Aim of the exercise:
Give the number of lines in the records below that hold "Ikey"; nothing else is needed.

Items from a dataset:
————————

Lemma want_spec client info nowMs c :
  inv c → want_ok info nowMs c →
  is_Some (drvIds c !! PathKey (wi_drvPath info)) ∨ has_room c →
  wp (want client info nowMs) (λ r c', inv c' ∧ workers c' = workers c ∧
    ∃ d e, findDrv (wi_drvPath info) c' = Some d ∧ e = want_entry info nowMs (lk (entries c) d) ∧
      r = (d, assignment e) ∧
      ∀ d', lk (entries c') d' =
        if decide (d' = d) then Some (follow_entry client (wi_cpHintMs info) e)
        else lk (entries c) d') c.
Proof.
  intros HI (Hs & Hcp & Ha) Hroom. inv_fields HI. unfold want. apply wp_bind.
  eapply wp_mono; [by apply drvId_spec|].
  intros d c1 [(-> & e & Hd & Hpath)|Hfresh]; apply wp_bind.
  - eapply wp_at; [by apply lk_Some|]. cbn beta iota. apply wp_bind.
    assert (findDrv (wi_drvPath info) c = Some d) as Hf by (apply (tab_ids _ _ _ Itab); eauto).
    destruct (bool_decide_reflect (Entry.system e = EmptyString)) as [He|He].
    + destruct (Inv_system _ _ _ _ _ (wi_system info) (wi_features info) HI Hd He) as [Hw HI'].
      eapply wp_upd_entry; [done|].
      eapply wp_mono; [eapply (want_follow_spec ∅); [done|set_solver|by lk_simpl|done|set_solver|done]|].
      intros r c' (HI2 & Hwk & Hids & Hr & Hlk). split_and!; [done..|].
      exists d, (want_entry info nowMs (lk (entries c) d)). simpl. rewrite Hd. simpl.
      rewrite decide_True by done. unfold findDrv in *. rewrite Hids. split_and!; [done..|].
      intros d'. rewrite Hlk. lk_simpl. by case_decide.
    + wp_steps. eapply wp_mono; [eapply (want_follow_spec ∅); [done|set_solver|done..|set_solver|done]|].
      intros r c' (HI2 & Hwk & Hids & Hr & Hlk). split_and!; [done..|].
      exists d, (want_entry info nowMs (lk (entries c) d)). simpl. rewrite Hd. simpl.
      rewrite decide_False by done. unfold findDrv in *. by rewrite Hids.
  - destruct (fresh_slot_inv ∅ ∅ _ _ _ _ (want_entry info nowMs None) HI Hfresh) as [Hlt HI'];
      [done|done|split_and!; [constructor|done..]|].
    destruct Hfresh as (Hk & Hno & ents & frees & -> & Hd & Hlk1 & _).
    eapply wp_at; [done|]. cbn beta iota. apply wp_bind, wp_set_at; [done|].
    eapply wp_mono; [eapply (want_follow_spec {[d]} _ d _ (want_entry info nowMs None)); [exact HI'|done| |done|done|done]|].
    { simpl in *. by rewrite lk_insert, decide_True. }
    intros r c' (HI2 & Hwk & Hids & Hr & Hlk). split_and!; [done..|].
    exists d, (want_entry info nowMs None). unfold findDrv. rewrite Hids, Hno. simpl.
    rewrite lookup_insert_eq. split_and!; [done..|]. intros d'. rewrite Hlk. simpl in *.
    rewrite lk_insert by done. case_decide; [done|]. by rewrite Hlk1.
Qed.
(** The derivation is on the worker and settled. *)
Lemma hello_place_spec wid d aid e wkr c :
  Inv {[d]} {[wid]} ∅ c → lk (entries c) d = Some e → workers c !! wid = Some wkr →
  Worker.up wkr = true → runs_at (workers c) d e wid →
  wp (hello_place wid d aid) (λ _ c', Inv ∅ {[wid]} ∅ c' ∧
    same_but_running (workers c) (workers c') ∧ drvIds c' = drvIds c ∧ follows c' = follows c ∧
    ∀ d', lk (entries c') d' = if decide (d' = d)
      then Some (Entry.with_assignId aid (Entry.with_worker wid e)) else lk (entries c) d') c.
Proof.
  intros HI Hd Hw Hup Hrun. unfold hello_place.
  pose proof (lk_lt _ _ _ Hd) as Hlt. pose proof (vlookup_lt_Some _ _ _ Hw) as Hwlt.
  apply wp_bind. eapply wp_upd_entry; [done|].
  set (e1 := Entry.with_worker wid e). set (c1 := with_entries _ c).
  assert (Inv {[d]} {[wid]} ∅ c1) as HI1.
  { destruct (decide (Entry.worker e = wid)) as [He|He].
    - eapply Inv_entry; try done; [exact (inv_entries _ _ _ _ HI d e Hd)|tauto|left; set_solver].
    - apply Inv_set_worker; [done..|set_solver|]. intros w Hr%Hrun. naive_solver. }
  apply wp_bind. eapply (wp_upd_entry d _ e1); [by lk_simpl|].
  set (e2 := Entry.with_assignId aid e1). set (c2 := with_entries _ c1).
  assert (Inv {[d]} {[wid]} ∅ c2) as HI2.
  { eapply (Inv_entry _ _ _ _ d e1); try done; [by lk_simpl| |tauto|left; set_solver].
    exact (inv_entries _ _ _ _ HI d e Hd). }
  assert (∀ d', lk (entries c2) d' = if decide (d' = d) then Some e2 else lk (entries c) d') as Hlk.
  { intros d'. subst c2 c1. lk_simpl. by repeat case_decide. }
  assert (lk (entries c2) d = Some e2) as Hd2 by (by rewrite Hlk, decide_True).
  apply wp_bind. eapply wp_entry_ref; [done|]. apply wp_bind.
  eapply wp_mono; [by apply (erase_queue_inv _ _ _ _ _ e2 HI2)|].
  intros [] c3 (m & -> & HI3 & Hno & _). rewrite union_idemp_L in HI3.
  apply wp_bind. eapply wp_at; [exact Hw|].
  destruct (bool_decide_reflect (d ∈ Worker.running wkr)) as [Hin|Hin].
  - wp_steps. split_and!; [|apply same_but_running_refl|done..]. inv_fields HI3.
    split; try done.
    2:{ eapply (Keys_change {[d]} _ d); [exact Ikey|set_solver|done|done|]. intros s k e'. simpl. by rewrite Hno. }
    eapply (Place_change {[d]} ∅ d); [exact Ipl|set_solver|..]; try done; try apply Ipl.
    + intros s. simpl. rewrite Hno. by intros [].
    + intros w Hr. by apply (pl_run _ _ _ _ Ipl).
    + intros e' He' _. assert (e' = e2) as -> by (change (lk (entries c2) d = Some e') in He'; congruence). unfold placed, e2, e1. simpl.
      pose proof (WorkersOk_lt _ _ _ _ _ Iwk Hw). rewrite decide_False by lia.
      unfold run. by rewrite Hw.
  - eapply wp_upd_worker; [exact Hw|].
    split_and!; [|by apply same_but_running_insert|done..].
    eapply Inv_weaken; [..|eapply (Inv_addrun {[d]} {[wid]} ∅ (with_systems m c2) d e2 wid wkr)];
      [set_solver..|done| | | | | |]; done.
Qed.
(* ===== verification/SchedDispatch.v ===== *)
(** * The scheduler's placement core: dispatch

    [Core::dispatch] and [dispatchHead] of src/src/daemon/scheduler.hh.  The loop
    ends (the fuel, one more than the number of queued derivations, is enough
    because every round takes one off a queue), keeps the invariant, places only
    where it may, leaves nothing unplaced that could be placed, and does not
    prefer a less urgent derivation. *)

From S2P Require Import Prelude Double PathKey Heap Free Sched SchedInv SchedOps SchedHello SchedPick.

(** ** The most urgent head *)

(** The system has a queued derivation with key [k] at the head and a worker
    with a free slot. *)
Definition ready (st : SystemState.t) (k : double) : Prop :=
  IndexedHeap.topKey (SystemState.queue st) = Some k ∧
  (0 < FreeIndex.maxFree (SystemState.free st))%Z.

Lemma dltb_trans_false x y z :
  is_nan x = false → is_nan y = false → is_nan z = false →
  dltb x y = true → dltb z y = false → dltb z x = false.
Proof.
  intros Hx Hy Hz Hxy Hzy. apply not_true_is_false. intros Hzx.
  apply dltb_rank in Hxy; [|done..]. apply dltb_rank in Hzx; [|done..].
  assert (dltb z y = true); [|congruence]. apply dltb_rank; [done..|]. by eapply rank_lt_trans.
Qed.

Lemma dltb_lt_le x y z :
  is_nan x = false → is_nan y = false → is_nan z = false →
  dltb x y = true → dltb z y = false → dltb x z = true.
Proof.
  intros Hx Hy Hz Hxy Hzy. apply dltb_rank in Hxy as Hxy'; [|done..]. apply dltb_rank; [done..|].
  destruct (rank_total (rank y) (rank z)) as [?|[<-|Hlt]]; [by eapply rank_lt_trans|done|].
  apply dltb_rank in Hlt; [|done..]. congruence.
Qed.

Lemma dltb_irrefl x : dltb x x = false.
Proof.
  destruct (is_nan x) eqn:Hx; [by destruct x|]. apply not_true_is_false.
  intros H%dltb_rank; [|done..]. by apply rank_lt_irrefl in H.
Qed.

(** The choice among the systems seen so far. *)
Definition best_of (l : list (string * SystemState.t)) (best : option (string * double)) : Prop :=
  match best with
  | None => ∀ p k, p ∈ l → ¬ ready p.2 k
  | Some (s, k) => (∃ st, (s, st) ∈ l ∧ ready st k) ∧
      ∀ p k', p ∈ l → ready p.2 k' → dltb k' k = false
  end.

Lemma best_system_spec l :
  (∀ p k, p ∈ l → ready p.2 k → is_nan k = false) → best_of l (best_system l).
Proof.
  induction l as [|p l IH] using rev_ind; intros Hnan.
  { intros p k ?%not_elem_of_nil. done. }
  assert (best_of l (best_system l)) as Hl by (apply IH; intros q k Hq Hr; eapply (Hnan q); [set_solver|done]).
  unfold best_system in *. rewrite foldl_app. simpl. set (b := foldl _ None l) in *.
  destruct (IndexedHeap.topKey (SystemState.queue p.2)) as [key|] eqn:Hk.
  2:{ assert (∀ k, ¬ ready p.2 k) as Hno by (intros k [? _]; congruence).
      destruct b as [[s k]|]; simpl in *; set_solver. }
  destruct (Z.ltb_spec 0 (FreeIndex.maxFree (SystemState.free p.2))) as [Hf|Hf]; simpl.
  2:{ assert (∀ k, ¬ ready p.2 k) as Hno by (intros k [_ ?]; lia).
      destruct b as [[s k]|]; simpl in *; set_solver. }
  assert (ready p.2 key) as Hr by done.
  assert (∀ k, ready p.2 k → k = key) as Hu by (intros k [? _]; congruence).
  destruct b as [[s k]|]; simpl in *.
  - destruct (dltb key k) eqn:Hlt; simpl.
    + destruct Hl as [(st & Hst & Hrst) Hmin]. split.
      { exists p.2. split; [|done]. destruct p; set_solver. }
      intros q k' [Hq|Hq%list_elem_of_singleton]%elem_of_app Hrq.
      * apply (dltb_trans_false key k); [| | |done|by eapply Hmin].
        -- apply (Hnan p); [set_solver|done].
        -- apply (Hnan (s, st)); [set_solver|done].
        -- apply (Hnan q); [set_solver|done].
      * subst q. rewrite (Hu k' Hrq). apply dltb_irrefl.
    + destruct Hl as [(st & Hst & Hrst) Hmin]. split; [exists st; set_solver|].
      intros q k' [Hq|Hq%list_elem_of_singleton]%elem_of_app Hrq; [by eapply Hmin|].
      subst q. by rewrite (Hu k' Hrq).
  - split; [exists p.2; split; [destruct p; set_solver|done]|].
    intros q k' [Hq|Hq%list_elem_of_singleton]%elem_of_app Hrq; [by destruct (Hl q k' Hq)|].
    subst q. rewrite (Hu k' Hrq). apply dltb_irrefl.
Qed.

Lemma topKey_not_nan h k :
  IndexedHeap.good (IndexedHeap.heap h) → IndexedHeap.topKey h = Some k → is_nan k = false.
Proof.
  unfold IndexedHeap.topKey. intros [Hok _] Hk.
  destruct (IndexedHeap.heap h) as [|x l]; [done|]. simpl in Hk. simplify_eq.
  by apply Forall_cons in Hok as [? _].
Qed.

Lemma item_leb_not_lt k d k' d' :
  is_nan k = false → is_nan k' = false →
  IndexedHeap.item_leb (k, d) (k', d') = true → dltb k' k = false.
Proof.
  intros Hk Hk' Hle. apply not_true_is_false. intros Hlt%dltb_rank; [|done..].
  apply IndexedHeap.item_leb_rank in Hle; [|done..]. simpl in Hle.
  destruct Hle as [Hlt'|[Heq _]].
  - by apply (rank_lt_irrefl (rank k)), (rank_lt_trans _ (rank k')).
  - rewrite Heq in Hlt. by apply rank_lt_irrefl in Hlt.
Qed.

(** ** Queued derivations *)

(** [d], with entry [e], is in the queue of its system. *)
Definition queued_as (c : core) (d : N) (e : Entry.t) : Prop :=
  lk (entries c) d = Some e ∧ qv (systems c) (Entry.system e) !! d = Some (prio e c) ∧
  Entry.worker e = noWorker ∧ Entry.followers e ≠ [].

Lemma queued_entry X W G c s d :
  Inv X W G c → is_Some (qv (systems c) s !! d) → d ∉ X →
  ∃ e, queued_as c d e ∧ Entry.system e = s.
Proof.
  intros HI [k Hk] HX. inv_fields HI. pose proof (mk_is_Some _ _ Hk) as Hs.
  apply (pl_queue _ _ _ _ Ipl) in Hs as (e & Hd & <- & Hw). exists e. split; [|done].
  pose proof (pl_placed _ _ _ _ Ipl d e Hd HX) as Hp. unfold placed in Hp.
  rewrite decide_True in Hp by auto. rewrite (Ikey _ _ _ _ Hk Hd HX) in Hk.
  split_and!; [done|exact Hk|auto|naive_solver].
Qed.

Lemma unplaced_queued X W G c d e :
  Inv X W G c → lk (entries c) d = Some e → Entry.worker e = noWorker → d ∉ X → queued_as c d e.
Proof.
  intros HI Hd Hw HX. inv_fields HI. pose proof (pl_placed _ _ _ _ Ipl d e Hd HX) as Hp.
  unfold placed in Hp. rewrite decide_True in Hp by done. destruct Hp as [[k Hk] Hf].
  rewrite (Ikey _ _ _ _ Hk Hd HX) in Hk. by split_and!.
Qed.

(** A worker that can run a queued derivation makes its system ready, with a
    head at least as urgent. *)
Lemma can_run_ready X G c d e w wkr :
  Inv X ∅ G c → queued_as c d e → workers c !! w = Some wkr → can_run e wkr →
  ∃ st k, systems c !! Entry.system e = Some st ∧ ready st k ∧ dltb (prio e c) k = false.
Proof.
  intros HI (Hd & Hq & Hw & _) Hwk Hcan. inv_fields HI.
  unfold qv in Hq. destruct (systems c !! Entry.system e) as [st|] eqn:Hst; [|done].
  destruct (Isys _ _ Hst) as (Hwf & Hgood & Hfree). exists st.
  pose proof (IndexedHeap.top_is_min _ Hwf Hgood) as Hmin. unfold IndexedHeap.is_min in Hmin.
  destruct (IndexedHeap.topKey (SystemState.queue st)) as [k|] eqn:Hk; simpl in Hmin.
  2:{ rewrite Hmin in Hq. done. }
  destruct (IndexedHeap.topKey_top _ _ Hk) as [d0 Hd0]. rewrite Hd0 in Hmin. simpl in Hmin.
  exists k. destruct Hmin as [_ Hmin]. specialize (Hmin _ _ Hq).
  apply can_run_free in Hcan as [Ho Hpos]; [|by eapply (wk_ok _ _ _ Iwk)].
  rewrite (free_of_offers _ _ Ho) in Hpos. split_and!; [done|split; [done|]|].
  - apply FreeIndex.maxFree_pos; [done|]. exists w, (free_val wkr). split; [|done].
    assert (fk (systems c) (Entry.system e) w = Some (free_val wkr)) as Hf.
    { eapply fr_val; [done|done|by apply offers_system|set_solver]. }
    unfold fk in Hf. by rewrite Hst in Hf.
  - eapply item_leb_not_lt; [by eapply topKey_not_nan| |done].
    apply prio_not_nan; [done|by eapply Ient].
Qed.

(** ** What dispatch keeps *)

(** What [out] gives to worker [w]. *)
Definition given (out : list Assign.t) (w : N) : list N :=
  Assign.drv <$> filter (λ a, Assign.worker a = w) out.

(** The placement [a] of a derivation queued as [e] before. *)
Definition placed_by (c : core) (a : Assign.t) (e : Entry.t) : Prop :=
  Assign.clients a = Entry.followers e ∧
  lk (entries c) (Assign.drv a) =
    Some (Entry.with_assignId (Assign.assignId a) (Entry.with_worker (Assign.worker a) e)) ∧
  ∃ wkr, workers c !! Assign.worker a = Some wkr ∧ could_run e wkr ∧
    (Z.of_nat (length (Worker.running wkr)) ≤ Worker.maxJobs wkr)%Z ∧
    (Assign.worker a = Entry.avoid e → ∀ w' wkr', w' ≠ Entry.avoid e →
       workers c !! w' = Some wkr' → ¬ could_run e wkr').

(** A derivation nobody can run now, out of its queue until the loop ends. *)
Definition skipped_as (c : core) (k : Skipped) (e : Entry.t) : Prop :=
  lk (entries c) (sk_drv k) = Some e ∧ Entry.worker e = noWorker ∧ Entry.followers e ≠ [] ∧
  sk_system k = Entry.system e ∧ sk_key k = prio e c ∧
  no_place e (workers c) ∧ ∀ s, qv (systems c) s !! sk_drv k = None.

Definition skipped_set (sk : list Skipped) : gset N := list_to_set (sk_drv <$> sk).

(** [a] is at least as urgent as what stays unplaced and its worker offers. *)
Definition no_inversion (c0 c : core) (a : Assign.t) : Prop :=
  ∀ d e e0 wkr, lk (entries c0) (Assign.drv a) = Some e0 →
    lk (entries c) d = Some e → Entry.worker e = noWorker →
    workers c0 !! Assign.worker a = Some wkr → offers wkr e = true →
    Assign.worker a ≠ Entry.avoid e → dltb (prio e c) (prio e0 c) = false.

(** The state of the loop, against the core [c0] at its start. *)
Record Dinv (c0 : core) (out : list Assign.t) (sk : list Skipped) (c : core) : Prop := {
  d_inv : Inv (skipped_set sk) ∅ ∅ c;
  d_frame : follows c = follows c0 ∧ drvIds c = drvIds c0 ∧ cfg c = cfg c0;
  d_sk_nodup : NoDup (sk_drv <$> sk);
  d_skipped : ∀ k, k ∈ sk → ∃ e, skipped_as c k e;
  d_workers : ∀ w, workers c !! w =
    (λ wkr, Worker.with_running (Worker.running wkr ++ given out w) wkr) <$> workers c0 !! w;
  d_out_nodup : NoDup (Assign.drv <$> out);
  d_out : ∀ a, a ∈ out → ∃ e, queued_as c0 (Assign.drv a) e ∧ placed_by c a e;
  d_rest : ∀ d, d ∉ Assign.drv <$> out → lk (entries c) d = lk (entries c0) d;
  d_ids : u64 (lastAssignId c) = u64 (lastAssignId c0 + N.of_nat (length out)) ∧
    ∀ i a, out !! (i : nat) = Some a → Assign.assignId a = u64 (lastAssignId c0 + N.of_nat i + 1);
  d_urgent : ∀ a, a ∈ out → no_inversion c0 c a;
}.

(** ** Taking the head off a queue *)

Lemma head_entry X W G c s st k :
  Inv X W G c → systems c !! s = Some st → ready st k →
  (∀ d s', d ∈ X → qv (systems c) s' !! d = None) →
  ∃ d e, IndexedHeap.top (SystemState.queue st) = Some d ∧ queued_as c d e ∧
    Entry.system e = s ∧ prio e c = k ∧ d ∉ X.
Proof.
  intros HI Hst [Hk _] HX. destruct (IndexedHeap.topKey_top _ _ Hk) as [d Hd].
  destruct (inv_sys _ _ _ _ HI _ _ Hst) as (Hwf & _ & _).
  destruct (IndexedHeap.top_lookup _ _ Hwf Hd) as (k' & Hk' & Hv). simplify_eq.
  assert (qv (systems c) s !! d = Some k) as Hq by (unfold qv; by rewrite Hst).
  assert (d ∉ X) as HdX by (intros HdX%(HX _ s); congruence).
  destruct (queued_entry _ _ _ _ s d HI ltac:(eauto) HdX) as (e & He & <-).
  exists d, e. split_and!; [done..| |done]. destruct He as (_ & He & _). congruence.
Qed.

(** Workers change only by running more. *)
Definition more_running (wks wks' : list Worker.t) : Prop :=
  (∀ w wkr', wks' !! w = Some wkr' → ∃ wkr r, wks !! w = Some wkr ∧
     wkr' = Worker.with_running (Worker.running wkr ++ r) wkr) ∧
  (∀ w wkr, wks !! w = Some wkr →
     ∃ r, wks' !! w = Some (Worker.with_running (Worker.running wkr ++ r) wkr)).

Lemma more_running_insert wks w wkr d :
  wks !! w = Some wkr →
  more_running wks (<[w := Worker.with_running (Worker.running wkr ++ [d]) wkr]> wks).
Proof.
  intros Hw. pose proof (vlookup_lt_Some _ _ _ Hw) as Hlt.
  assert (∀ wk, wk = Worker.with_running (Worker.running wk ++ []) wk) as Hid.
  { intros wk. rewrite app_nil_r. by destruct wk. }
  split.
  - intros w' wkr' [(<- & <- & _)|[_ Hw']]%vlookup_insert_Some; eauto.
  - intros w' wkr' Hw'. destruct (decide (w = w')) as [<-|Hne].
    + simplify_eq. exists [d]. by apply vlookup_insert_eq.
    + exists []. by rewrite vlookup_insert_ne, <- Hid.
Qed.

Lemma no_place_more e wks wks' : more_running wks wks' → no_place e wks → no_place e wks'.
Proof.
  intros [Hback Hfwd] Hno w wkr' Hw' [Hcould Hlen].
  destruct (Hback w wkr' Hw') as (wkr & r & Hw & ->). simpl in Hlen. rewrite length_app in Hlen.
  destruct (Hno w wkr Hw) as [-> (w2 & wkr2 & Hne & Hw2 & Hc2)].
  { split; [exact Hcould|lia]. }
  split; [done|]. destruct (Hfwd w2 wkr2 Hw2) as [r2 Hw2']. eexists _, _. done.
Qed.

————————

Solution for this task:
3